Shelly apretó la mandíbula. Dejó de fingir. —¿Cómo puedes llamarme? ¿No te dijeron que te habían arrestado?
La risa de Heidi resonó en el altavoz, salvaje, desquiciada. —Estás sorprendida, ¿verdad? No tenían pruebas suficientes. ¡Tuvieron que dejarme ir!
La risa se prolongó demasiado. A Shelly se le heló la sangre.
Entonces, el tono de Heidi cambió: gélido y letal. —Shelly… Voy a por ti. No te vas a salir con la tuya.
La línea se cortó.
Shelly se quedó paralizada, con el teléfono aún pegado a la oreja. Heidi no estaba bromeando.
Esa noche, justo a medianoche, sonó el teléfono de Shelly. Aún medio dormida, contestó aturdida: «¿Hola? ¿Quién es?».
Una risa fría y espeluznante resonó al otro lado, provocándole un escalofrío que le recorrió la espalda.
Con las manos temblorosas, apartó el teléfono y miró la pantalla.

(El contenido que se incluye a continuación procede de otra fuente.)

(* ===== verification/StoreSpec.v ===== *)
(** * What the key-value store promises

    The abstract specification of [store.Store] (a map from keys to a value and
    the moment it expires), traces of requests against an implementation, and
    the theorems: every lawful implementation refines the specification, the
    sweeper is not observable, a staged value is consumed once, a single-use
    marker is claimed once per window, and a counter counts a fixed window. *)

From S2P Require Import Prelude Store.

Open Scope Z_scope.

Inductive Req :=
  | RGet (key : string)
  | RTake (key : string)
  | RSet (key : string) (v : Val) (ttl : Z)
  | RSetNX (key : string) (v : Val) (ttl : Z)
  | RIncr (key : string) (delta ttl : Z)
  | RDelete (key : string).

Inductive Resp :=
  | AVal (v : option Val)
  | ABool (b : bool)
  | AInt (n : Z)
  | AUnit.

(** One request: whether the backend answers, when, and what. *)
Record Call := mkCall { c_up : bool; c_now : Z; c_req : Req }.

Definition exec `{Store} (c : Call) (s : kv) : Resp * kv :=
  match c_req c with
  | RGet k => let (v, s') := kv_get (c_up c) (c_now c) k s in (AVal v, s')
  | RTake k => let (v, s') := kv_take (c_up c) (c_now c) k s in (AVal v, s')
  | RSet k v ttl => (AUnit, kv_set (c_up c) (c_now c) k v ttl s)
  | RSetNX k v ttl => let (b, s') := kv_setnx (c_up c) (c_now c) k v ttl s in (ABool b, s')
  | RIncr k d ttl => let (n, s') := kv_incr (c_up c) (c_now c) k d ttl s in (AInt n, s')
  | RDelete k => (AUnit, kv_delete (c_up c) k s)
  end.

Fixpoint run `{Store} (cs : list Call) (s : kv) : list Resp * kv :=
  match cs with
  | [] => ([], s)
  | c :: cs => let (r, s1) := exec c s in let (rs, s2) := run cs s1 in (r :: rs, s2)
  end.

Definition req_key (r : Req) : string :=
  match r with
  | RGet k | RTake k | RSet k _ _ | RSetNX k _ _ | RIncr k _ _ | RDelete k => k
  end.

(** ** The specification *)

Definition spec := gmap string (Val * option Z).

Definition spec_live (t : Z) (m : gmap string (Val * option Z)) (k : string) : option Val :=
  match m !! k with
  | Some (v, Some x) => if x <? t then None else Some v
  | Some (v, None) => Some v
  | None => None
  end.

Definition spec_exp (now ttl : Z) : option Z := if 0 <? ttl then Some (now + ttl) else None.

Definition spec_exec (now : Z) (r : Req) (m : gmap string (Val * option Z))
    : Resp * gmap string (Val * option Z) :=
  match r with
  | RGet k => (AVal (spec_live now m k), m)
  | RTake k => (AVal (spec_live now m k), delete k m)
  | RSet k v ttl => (AUnit, <[k := (v, spec_exp now ttl)]> m)
  | RSetNX k v ttl =>
      match spec_live now m k with
      | Some _ => (ABool false, m)
      | None => (ABool true, <[k := (v, spec_exp now ttl)]> m)
      end
  | RIncr k d ttl =>
      match spec_live now m k, m !! k with
      | Some v, Some (_, x) => (AInt (counter_of v + d), <[k := (VInt64 (counter_of v + d), x)]> m)
      | _, _ => (AInt d, <[k := (VInt64 d, spec_exp now ttl)]> m)
      end
  | RDelete k => (AUnit, delete k m)
  end.

(** The requests the specification speaks about: durations are whole milliseconds,
    that of a [SetNX] is not negative, and a counter key holds a nonzero [int64] and
    stays in range. *)
Definition admissible (now : Z) (r : Req) (m : gmap string (Val * option Z)) : Prop :=
  match r with
  | RSet _ _ ttl => ttl mod millisecond = 0
  | RSetNX _ _ ttl => ttl mod millisecond = 0 /\ 0 <= ttl
  | RIncr k d ttl =>
      ttl mod millisecond = 0 /\
      match spec_live now m k with
      | None => - 2 ^ 63 <= d < 2 ^ 63
      | Some (VInt64 n) => n <> 0 /\ - 2 ^ 63 <= n < 2 ^ 63 /\ - 2 ^ 63 <= n + d < 2 ^ 63
      | Some _ => False
      end
  | _ => True
  end.

Fixpoint spec_run (cs : list Call) (m : gmap string (Val * option Z)) : list Resp :=
  match cs with
  | [] => []
  | c :: cs => let (r, m') := spec_exec (c_now c) (c_req c) m in r :: spec_run cs m'
  end.

(** Requests answered by a working backend, in time order from [t0] on. *)
Fixpoint admissible_run (t0 : Z) (cs : list Call) (m : gmap string (Val * option Z)) : Prop :=
  match cs with
  | [] => True
  | c :: cs =>
      t0 <= c_now c /\ c_up c = true /\ admissible (c_now c) (c_req c) m /\
      admissible_run (c_now c) cs (snd (spec_exec (c_now c) (c_req c) m))
  end.

(** A value is read back in the form of the implementation. *)
Definition read_resp `{Store} (r : Resp) : Resp :=
  match r with AVal v => AVal (kv_read <$> v) | r => r end.

(** ** Counting answers in a trace *)

Fixpoint in_order (t0 : Z) (cs : list Call) : Prop :=
  match cs with
  | [] => True
  | c :: cs => t0 <= c_now c /\ in_order (c_now c) cs
  end.

Definition writes (k : string) (r : Req) : Prop :=
  match r with
  | RSet k' _ _ | RSetNX k' _ _ | RIncr k' _ _ => k' = k
  | _ => False
  end.

(** A key used as a claim: it is only written by [SetNX], for at least [W]. *)
Definition only_claims (k : string) (W : Z) (r : Req) : Prop :=
  match r with
  | RSetNX k' _ ttl => k' = k -> ttl mod millisecond = 0 /\ (ttl <= 0 \/ W <= ttl)
  | RGet _ => True
  | RTake k' | RSet k' _ _ | RIncr k' _ _ | RDelete k' => k' <> k
  end.

(** Increments of a counter key at the given times. *)
Definition incrs (k : string) (ttl : Z) (ts : list Z) : list Call :=
  map (fun t => mkCall true t (RIncr k 1 ttl)) ts.

Definition taken (k : string) (c : Call) (a : Resp) : nat :=
  match c_req c, a with
  | RTake k', AVal (Some _) => if decide (k' = k) then 1 else 0
  | _, _ => 0
  end.

Definition claimed (k : string) (c : Call) (a : Resp) : nat :=
  match c_req c, a with
  | RSetNX k' _ _, ABool true => if decide (k' = k) then 1 else 0
  | _, _ => 0
  end.

Fixpoint tally (f : Call -> Resp -> nat) (cs : list Call) (rs : list Resp) : nat :=
  match cs, rs with
  | c :: cs, r :: rs => (f c r + tally f cs rs)%nat
  | _, _ => 0%nat
  end.

(** ** Refinement *)

Section Refinement.
Context {ST : Store} {L : StoreLaws ST}.

Definition sim (t0 : Z) (s : kv) (m : gmap string (Val * option Z)) : Prop :=
  forall t k, t0 <= t -> kv_live t s k = kv_read <$> spec_live t m k.

Lemma spec_live_insert t k v x m :
  spec_live t (<[k := (v, x)]> m) k =
  match x with Some y => if y <? t then None else Some v | None => Some v end.
Proof. unfold spec_live. by rewrite lookup_insert_eq. Qed.

Lemma spec_live_ne t k k' v m :
  k' <> k -> spec_live t (<[k := v]> m) k' = spec_live t m k'.
Proof. intros H. unfold spec_live. by rewrite lookup_insert_ne. Qed.

Lemma spec_live_delete t k m : spec_live t (delete k m) k = None.
Proof. unfold spec_live. by rewrite lookup_delete_eq. Qed.

Lemma spec_live_delete_ne t k k' m : k' <> k -> spec_live t (delete k m) k' = spec_live t m k'.
Proof. intros H. unfold spec_live. by rewrite lookup_delete_ne. Qed.

Lemma spec_live_written t now k v ttl m :
  spec_live t (<[k := (v, spec_exp now ttl)]> m) k = if seen now ttl t then Some v else None.
Proof.
  rewrite spec_live_insert. unfold spec_exp, seen. destruct (0 <? ttl); simpl; [|done].
  destruct (Z.ltb_spec (now + ttl) t), (Z.leb_spec t (now + ttl)); try done; lia.
Qed.

Lemma sim_later t0 t1 s m : t0 <= t1 -> sim t0 s m -> sim t1 s m.
Proof. intros H Hs t k Ht. apply Hs. lia. Qed.

(** One key written on both sides, the others untouched. *)
Lemma sim_write now k s s' m v x :
  sim now s m -> quiet now k s s' ->
  (forall t, now <= t -> kv_live t s' k = kv_read <$> spec_live t (<[k := (v, x)]> m) k) ->
  sim now s' (<[k := (v, x)]> m).
Proof.
  intros Hs Hq Hk t k' Ht. destruct (decide (k' = k)) as [->|Hne]; [by apply Hk|].
  rewrite (Hq t k') by done. rewrite spec_live_ne by done. by apply Hs.
Qed.

Lemma spec_live_Some_lookup now m k v :
  spec_live now m k = Some v -> exists x, m !! k = Some (v, x) /\
    forall t, now <= t -> forall v', spec_live t (<[k := (v', x)]> m) k = (fun _ => v') <$> spec_live t m k.
Proof.
  unfold spec_live. destruct (m !! k) as [[w [x|]]|] eqn:E; [|intros [= ->]|done].
  - destruct (x <? now) eqn:Ex; [done|]. intros [= ->]. exists (Some x). split; [done|].
    intros t Ht v'. rewrite lookup_insert_eq. by destruct (x <? t).
  - exists None. split; [done|]. intros t Ht v'. by rewrite lookup_insert_eq.
Qed.

Lemma exec_write now k v ttl s s' m :
  ttl mod millisecond = 0 -> sim now s m -> quiet now k s s' ->
  (forall t, now <= t -> kv_live t s' k = if seen now ttl t then Some (kv_read v) else None) ->
  sim now s' (<[k := (v, spec_exp now ttl)]> m).
Proof.
  intros Hm Hs Hq Hk. apply sim_write with s; [done..|]. intros t Ht.
  rewrite Hk, spec_live_written by done. by destruct (seen now ttl t).
Qed.

Lemma exec_delete now k s s' m :
  sim now s m -> quiet now k s s' -> (forall t, now <= t -> kv_live t s' k = None) ->
  sim now s' (delete k m).
Proof.
  intros Hs Hq Hk t k' Ht. destruct (decide (k' = k)) as [->|Hne].
  - by rewrite spec_live_delete, Hk.
  - rewrite (Hq t k'), spec_live_delete_ne by done. by apply Hs.
Qed.

Lemma spec_live_later now t m k : now <= t -> spec_live now m k = None -> spec_live t m k = None.
Proof.
  intros Ht. unfold spec_live. destruct (m !! k) as [[v [x|]]|]; [|done|done].
  destruct (Z.ltb_spec x now), (Z.ltb_spec x t); try done; lia.
Qed.

Lemma spec_incr_fresh now k d ttl m :
  spec_live now m k = None ->
  spec_exec now (RIncr k d ttl) m = (AInt d, <[k := (VInt64 d, spec_exp now ttl)]> m).
Proof. intros H. unfold spec_exec. by rewrite H. Qed.

Lemma spec_incr_next now k d ttl m v x :
  spec_live now m k = Some v -> m !! k = Some (v, x) ->
  spec_exec now (RIncr k d ttl) m =
  (AInt (counter_of v + d), <[k := (VInt64 (counter_of v + d), x)]> m).
Proof. intros H Hx. unfold spec_exec. by rewrite H, Hx. Qed.

Lemma exec_incr now k d ttl s m :
  sim now s m -> admissible now (RIncr k d ttl) m ->
  AInt (fst (kv_incr true now k d ttl s)) = fst (spec_exec now (RIncr k d ttl) m) /\
  sim now (snd (kv_incr true now k d ttl s)) (snd (spec_exec now (RIncr k d ttl) m)).
Proof.
  intros Hs [Hm Ha]. pose proof (Hs now k (Z.le_refl _)) as Hl.
  pose proof (incr_quiet true now k d ttl s) as Hq.
  destruct (spec_live now m k) as [v|] eqn:E.
  - destruct v as [n| | |]; try done. destruct Ha as (Hn & Hr & Hd).
    destruct (spec_live_Some_lookup _ _ _ _ E) as (x & Hx & Hup).
    rewrite (spec_incr_next _ _ _ _ _ _ _ E Hx). simpl in Hl.
    destruct (incr_next now k d ttl s n Hn Hl Hr Hd) as [-> Hv]. cbn [fst snd counter_of].
    split; [done|]. apply sim_write with s; [done..|]. intros t Ht.
    rewrite (Hv t Ht), (Hup t Ht), (Hs t k Ht). by destruct (spec_live t m k).
  - rewrite (spec_incr_fresh _ _ _ _ _ E).
    destruct (incr_fresh now k d ttl s now Hm (Z.le_refl _) Hl Ha) as [-> _].
    split; [done|]. apply exec_write with s; [done..|].
    intros t Ht. by apply (incr_fresh now k d ttl s t).
Qed.

Lemma exec_sim t0 c s m :
  sim t0 s m -> t0 <= c_now c -> c_up c = true -> admissible (c_now c) (c_req c) m ->
  fst (exec c s) = read_resp (fst (spec_exec (c_now c) (c_req c) m)) /\
  sim (c_now c) (snd (exec c s)) (snd (spec_exec (c_now c) (c_req c) m)).
Proof.
  intros Hs0 Ht Hu Ha. pose proof (sim_later _ _ _ _ Ht Hs0) as Hs. clear Hs0 Ht t0.
  destruct c as [up now r]. simpl in *. subst up.
  destruct r as [k|k|k v ttl|k v ttl|k d ttl|k]; unfold exec; cbn [c_req c_up c_now].
  - pose proof (get_value now k s) as Hv. pose proof (get_keeps true now k s) as Hk.
    destruct (kv_get true now k s) as [o s']. simpl in *. subst o. split.
    + by rewrite Hs.
    + intros t k' Ht. rewrite Hk by done. by apply Hs.
  - pose proof (take_value now k s) as Hv. pose proof (take_quiet true now k s) as Hq.
    pose proof (take_none true now k s) as Hn.
    pose proof (take_gone true now k s) as Hg.
    destruct (kv_take true now k s) as [o s']. simpl in *. subst o.
    split; [by rewrite Hs|]. destruct (spec_live now m k) as [v|] eqn:E.
    + apply exec_delete with s; [done..|]. intros t Ht. apply (Hg t (kv_read v) Ht).
      by rewrite Hs, E.
    + apply exec_delete with s; [done..|]. intros t Ht.
      rewrite Hn, Hs by (try done; by rewrite Hs, E). by rewrite (spec_live_later now t).
  - split; [done|]. apply exec_write with s; [done..|apply set_quiet|]. intros t Ht.
    by apply set_value.
  - pose proof (setnx_quiet true now k v ttl s) as Hq.
    pose proof (setnx_free now k v ttl s) as Hf. pose proof (setnx_wins true now k v ttl s) as Hw.
    pose proof (setnx_value true now k v ttl s) as Hv. pose proof (setnx_loses true now k v ttl s) as Hn.
    destruct (kv_setnx true now k v ttl s) as [b s']. simpl in *.
    rewrite (Hs now k (Z.le_refl _)) in Hf, Hw. destruct (spec_live now m k) as [w|] eqn:E; simpl in *.
    + destruct b; [by specialize (Hw eq_refl)|]. split; [done|]. intros t k' Ht.
      rewrite (Hn eq_refl) by done. by apply Hs.
    + destruct Ha as [Hm H0]. rewrite (Hf H0 eq_refl) in *. split; [done|]. apply exec_write with s; [done..|].
      intros t Ht. by apply Hv.
  - pose proof (exec_incr now k d ttl s m Hs Ha) as [Hn Hs'].
    destruct (kv_incr true now k d ttl s) as [n s']. split; [|done].
    cbn [fst] in Hn. rewrite <- Hn. done.
  - split; [done|]. apply exec_delete with s; [done| |].
    + intros t k' _ Hne. by apply delete_keeps.
    + intros t _. apply delete_gone.
Qed.

Lemma run_sim cs : forall t0 s m,
  sim t0 s m -> admissible_run t0 cs m ->
  fst (run cs s) = read_resp <$> spec_run cs m.
Proof.
  induction cs as [|c cs IH]; intros t0 s m Hs Ha; [done|].
  destruct Ha as (Ht & Hu & Ha & Hr). destruct (exec_sim t0 c s m Hs Ht Hu Ha) as [Hf Hs'].
  cbn [run spec_run]. destruct (exec c s) as [r s1], (spec_exec _ _ m) as [a m1].
  cbn [fst snd] in *. specialize (IH _ _ _ Hs' Hr). destruct (run cs s1) as [rs s2].
  cbn [fst] in *. by rewrite Hf, IH.
Qed.

(** *** Consuming a staged value *)

Definition gone (now : Z) (s : kv) (k : string) : Prop :=
  forall t, now <= t -> kv_live t s k = None.

Lemma gone_later now t s k : now <= t -> gone now s k -> gone t s k.
Proof. intros H Hg t' Ht. apply Hg. lia. Qed.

Heidi. Curiosamente, sintió un ligero alivio. Al menos no era un completo desconocido, solo una lunática conocida.
—Heidi, ¿qué haces llamándome en mitad de la noche?
La voz de Heidi atravesó la línea, aguda y estridente, como cristal raspando metal. «¿Por qué me has hecho esto?».
Shelly no respondió. Su corazón latía con fuerza. Simplemente colgó.